Вдруг взволнованный ропот пронесся по залу. Все привстали, ожидая появления Йилдиза. Но тревога оказалась ложной. Под многочисленными взглядами четверо рабов внесли на серебряных носилках подарок королю от губернатора Венджипура — карликовое дерево, посаженное много лет назад и выросшее в среднего размера кадке. Дерево установили около ступеней королевского трона, и гости занялись обсуждением диковинного растения: пучка ветвей с небольшими листьями, торчащего из короткого ствола, напоминающего перевернутый котел.

Это проявление продолжающихся приготовлений к церемонии взволновало многих присутствующих. Гул голосов усилился. Конан и Юма, переглянувшись, одновременно примерились к висевшим на их поясах церемониальным позолоченным саблям, выданным им утром. В это время Ирилия негромко называла им имена и должности самых важных гостей, многих из которых она лично приветствовала: одних — искренне и радостно, других — натянуто и холодно.

С еще большим напряжением Юма и Конан встретили появление отряда из двух дюжин королевских гвардейцев, одетых в парадную форму и вооруженных сверкающими позолотой алебардами. Возглавлял отряд сам генерал Аболхассан. Расставив почетных часовых по местам, он направился к гостям, ни разу даже не посмотрев в сторону помоста, где сидели виновники торжества.

Очень многое вокруг настораживало Конана: и это подчеркнутое невнимание генерала, и напряжение, недоброжелательные взгляды многих гостей, и то, что все евнухи пришли вооруженные длинными кинжалами в красивых чеканных ножнах. Неожиданно холоден вдруг стал и Семпрониус, лишь на несколько секунд отозванный прошептавшим ему что-то на ухо старшим евнухом по имени Эврантхус. Конану и раньше казалось, что заботы Семпрониуса уж очень контрастируют с более чем прохладным отношением к героям со стороны большинства евнухов. Видимо, в целях конспирации его до последнего момента не посвящали в курс дела.

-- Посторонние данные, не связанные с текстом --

(** A nil limiter never makes anyone wait, and a limit that is not positive
    builds none. *)
Theorem no_limit n : (n <= 0)%Z -> NewTurnLimiter n = None /\ TryAcquire (NewTurnLimiter n) = (true, None) /\ Size (NewTurnLimiter n) = 0.
Proof. intros Hn. unfold NewTurnLimiter. destruct (Z.leb_spec n 0); [done|lia]. Qed.

Lemma no_limit_witness : NewTurnLimiter (-1) = None.
Proof. exact (proj1 (no_limit (-1) ltac:(lia))). Defined.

Неожиданно зазвучавшие трубы заставили всех присутствующих встать. Мужчины, а вслед за ними и евнухи щелкнули каблуками и с лязгом ударили эфесами о ножны. Через огромную центральную дверь в зал вошел Его Величество король Йилдиз. Несмотря на всю роскошь костюма и исполненную царственного величия физиономию, король несколько терялся между генералом Аболхассаном и высоким офицером, сопровождавшим его с другой стороны. Следовавшие за спиной монарха две юные наложницы в шелках и парче тоже были выше короля едва ли не на голову. Несомненно, Йилдиз отбирал себе спутников, никак не считая за достоинство худощавость или малый рост.

Оба офицера, сопроводив короля до ступенек трона, остановились и развернулись на месте. Проследовавшие за королем девушки полулегли у его ног. Йилдиз остался стоять один, возвышаясь с высоты тронного подиума над толпой гостей.

— Верные мои подданные, — начал Йилдиз торжественным и неожиданно звучным голосом. — Я назначил этот праздник и призвал вас всех сюда для того, чтобы наградить героя! Нет, больше чем просто одного героя! Целый легион, армию героев — всех храбрых сынов Турана и его колоний, которые сражаются за дело королевства в далекой Вендии и на других неспокойных границах страны! Не сомневайтесь, что все они герои. Все до единого! Они распространяют свет королевства во все пределы, на земли, еще не нанесенные на карты! Они расширяют наши торговые пути, приносят нам богатые трофеи и контрибуции побежденных, неуклонно превращая Аграпур в столицу мира. Они несут свет цивилизации в варварские края. А самое главное, не забывайте об этом, — они участвуют в религиозной битве, воюют за святое дело — истинную и всеобъемлющую туранскую веру, за веру пророка Тарима! Эту жестокую войну они ведут против варварских культов и языческих идолов, о мерзких ритуалах и жертвоприношениях которым вы все уже слышали. В этой опасной борьбе наших братьев подстерегает подчас смерть. Но вспомните слова пророка Тарима: смерть тела служит лишь началом. Началом новой жизни чистой души в новом мире!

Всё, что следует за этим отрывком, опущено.